Leighton Buzzard Light Railway opened on Thursday 20 November 1919, linking the sand quarries (Double Arches at the far end of the line) with the mainline railway south of the town at Grovebury sidings. The line was built using surplus equipment from the War Department Light Railways. The railway was built to a gauge of and laid using mostly 30 lb/yd rail. The line opened using steam traction by two Hudswell Clarke 0-6-0 side tank steam locomotives. These proved inappropriate for the tightly-curved line and the steam locomotives were sold in 1921. From that point the railway was run using internal combustion, almost exclusively the products of the Motor Rail company made in nearby Bedford. It was one of the first railways in Britain entirely operated by internal combustion.

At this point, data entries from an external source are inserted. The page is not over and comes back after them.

Lemma feed_recording (cs : list Chunk) (d : SpeakDaemon) :
  is_recording d = true ->
  feed cs d = (tt, set_audio_buffer (audio_buffer d ++ cs) d, []).
Proof.
  revert d. induction cs as [|c r IH]; intros d H.
  - destruct d. simpl. unfold ret, set_audio_buffer. simpl.
    rewrite app_nil_r. reflexivity.
  - simpl. unfold bind. rewrite audio_callback_spec, H.
    rewrite IH by exact H. simpl.
    unfold set_audio_buffer. simpl. rewrite <- app_assoc. reflexivity.
Qed.

(** X19.  One session with no call overlapping another, begun on a
    daemon that is not recording, whatever was left in its buffer: the
    clip is the concatenation of every chunk delivered between begin
    and end, and of nothing else. *)
Lemma sequential_session_clip (cs : list Chunk) (d : SpeakDaemon) :
  is_recording d = false ->
  value_of (stop_recording (state_of (feed cs (state_of (start_recording d)))))
  = Race.finalize cs.
Proof.
  intro H. rewrite start_recording_spec, H.
  change (state_of (tt, started d, start_output)) with (started d).
  rewrite feed_recording by reflexivity.
  rewrite stop_recording_spec. reflexivity.
Qed.

(** C1, as stated, fails.  Option+R is held and 300 ms are recorded; a
    press of Option+T then marks the capture as a toggle session, and the
    release of Option+R that follows neither ends the capture nor hands
    the clip over. *)
Lemma toggle_press_takes_over_push_to_talk :
  let d := Sample.held_recording Sample.chunk_300ms in
  let d1 := state_of (handle_toggle d) in
  let r2 := handle_push_to_talk_up d1 in
  push_to_talk_session d
  /\ recording_state d = Recording PushToTalk
  /\ recording_state d1 <> Recording PushToTalk
  /\ is_recording (state_of r2) = true
  /\ submissions (output_of r2) = [].
Proof.
  vm_compute. repeat split; discriminate.
Qed.
(** * IW02 / lab02: [currency_exchange_rate.py]

    A shallow embedding of the command-line client and the properties of
    its validation, date-sampling, service-call and orchestration code.

    Conventions of the embedding:
    - Python [int] is [Z]; [float] is IEEE 754 binary64, taken from the
      standard library's [SpecFloat] with [prec = 53] and [emax = 1024];
    - [str] is a list of Unicode code points; white space, letters,
      decimal digits and the uppercase mapping are the tables of Unicode
      14.0.0, the version behind the [str] methods and the [re] module of
      CPython 3.11;
    - [datetime] is a proleptic Gregorian ordinal ([date.toordinal()])
      together with the time of day in microseconds; [strftime("%Y")]
      writes a year as the GNU C library does, without padding;
    - a raised exception is the [Err] branch of [res];
    - console output, the log, the output directory and the HTTP calls
      made so far are the fields of an explicit [world], which also holds
      the file system's answer to every request to create a directory or
      to open a file.  The console takes every line ([sys.stdout]'s
      encoding and error handler are the environment's, not the
      script's), and [logging] swallows the errors of its handlers. *)

From Stdlib Require Import ZArith Lia List Bool Sorted.
From Stdlib Require Import Strings.Byte.
From Stdlib Require Import Floats.SpecFloat.
From Stdlib Require Import Reals Lra.
From stdpp Require Import base option list gmap.

Local Open Scope Z_scope.

(* ===================================================================== *)
(** ** Strings *)

(** A [str]: its code points, in order. *)
Definition str : Type := list Z.

(** String literals: a literal stands for the list of the codes of its
    (ASCII) characters. *)
Inductive str_literal :=
| literal_nil
| literal_cons (c : Z) (s : str_literal).

Definition literal_of_bytes (l : list Byte.byte) : str_literal :=
  fold_right (fun b s => literal_cons (Z.of_N (Byte.to_N b)) s) literal_nil l.

Fixpoint bytes_of_literal (s : str_literal) : option (list Byte.byte) :=
  match s with
  | literal_nil => Some []
  | literal_cons c s' =>
      match Byte.of_N (Z.to_N c), bytes_of_literal s' with
      | Some b, Some l => if (32 <=? c) && (c <? 127) then Some (b :: l) else None
      | _, _ => None
      end
  end.

Declare Scope str_scope.
Delimit Scope str_scope with str.
Bind Scope str_scope with str.
Set Warnings "-via-type-remapping,-via-type-mismatch".
String Notation str literal_of_bytes bytes_of_literal
  (via str_literal mapping [[nil] => literal_nil, [cons] => literal_cons])
  : str_scope.
Set Warnings "via-type-remapping,via-type-mismatch".
Open Scope str_scope.
(** * Vox: the hybrid extraction pipeline and the deterministic risk engine

    A shallow embedding of [backend/app/ml/extraction.py] and
    [backend/app/risk/risk_engine.py].

    Text is modelled as ASCII strings (one [ascii] per character).  Python
    floats are IEEE binary64 and are modelled by Rocq's primitive floats.
    Calls that leave the process (the date parser, the LLaMA subprocess, the
    spaCy and sentiment models, the database session, the clock) are
    parameters of the definitions that use them. *)

From Stdlib Require Import ZArith List String Ascii Bool Lia Floats.
From Stdlib Require Import DecimalString.
Import ListNotations.

Set Warnings "-inexact-float,-register-all".

Local Open Scope string_scope.

(** ** Python exceptions and outcomes *)

Inductive exn : Type :=
| ValueError
| TypeError
| KeyError
| IndexError
| NameError
| AttributeError
| TimeoutExpired
| OSError
| DBAPIError.

Inductive outcome (A : Type) : Type :=
| Ok (a : A)
| Raise (e : exn).
Arguments Ok {A} a.
Arguments Raise {A} e.

(** ** Strings: the part of [str] the two modules use *)

Definition ascii_between (lo hi : nat) (c : ascii) : bool :=
  (Nat.leb lo (nat_of_ascii c) && Nat.leb (nat_of_ascii c) hi)%bool.

Definition lower_ascii (c : ascii) : ascii :=
  if ascii_between 65 90 c then ascii_of_nat (nat_of_ascii c + 32) else c.

Definition upper_ascii (c : ascii) : ascii :=
  if ascii_between 97 122 c then ascii_of_nat (nat_of_ascii c - 32) else c.

(** [str.isspace] on one ASCII character; it is also what [\s] matches. *)
Definition isspace (c : ascii) : bool :=
  (ascii_between 9 13 c || ascii_between 28 32 c)%bool.

(** [\w] on ASCII: letters, digits and the underscore. *)
Definition isword (c : ascii) : bool :=
  (ascii_between 97 122 c || ascii_between 65 90 c
   || ascii_between 48 57 c || Ascii.eqb c "_")%bool.

Definition chars (s : string) : list ascii := list_ascii_of_string s.
Definition text_of (l : list ascii) : string := string_of_list_ascii l.

(** [s.lower()] *)
Definition lower (s : string) : string := text_of (map lower_ascii (chars s)).

Fixpoint lstrip_chars (l : list ascii) : list ascii :=
  match l with
  | c :: l' => if isspace c then lstrip_chars l' else l
  | [] => []
  end.

(** [s.strip()] *)
Definition strip (s : string) : string :=
  text_of (rev (lstrip_chars (rev (lstrip_chars (chars s))))).

(** [sep.join(parts)] *)
Fixpoint join (sep : string) (parts : list string) : string :=
  match parts with
  | [] => ""
  | [p] => p
  | p :: rest => p ++ sep ++ join sep rest
  end.

(** Truthiness of a value that is [None] or a [str]. *)
Definition truthy (o : option string) : bool :=
  match o with
  | Some s => negb (String.eqb s "")
  | None => false
  end.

After the Second World War sand traffic returned to the roads. In 1953 a strike on mainline railways pushed more traffic onto the roads. By the mid-1960s only one sand quarry, Arnold's, still used the light railway. The BR line to Dunstable was closed in 1965, apart from a short stretch from Leighton Buzzard to Grovebury interchange sidings, which survived until 1969.

=== Preservation ===
In November 1966 "The Iron Horse Railway Preservation Society" was formed with the objective of running passenger services on the line. They ran their first excursion on 3 March 1966, using two Simplex locomotives at each end of a train of three bogie wagons borrowed from the railway. By 1968 the line was more lightly used and the Iron Horse Society began regular passenger services on the line. Part of the agreement between the railway and the volunteers was that volunteers would repair the permanent way. This was undertaken, the group having purchased secondhand rolling stock and four Simplex diesels from the St Albans Sand and Gravel company, which were dismantled and formed into one machine. The last sand train ran on the main line in 1969, although several quarries continued to use the lines within their quarries. These were eventually replaced by roads and conveyor belts and the last internal quarry line was abandoned in 1981. Today the line is run purely as a heritage railway.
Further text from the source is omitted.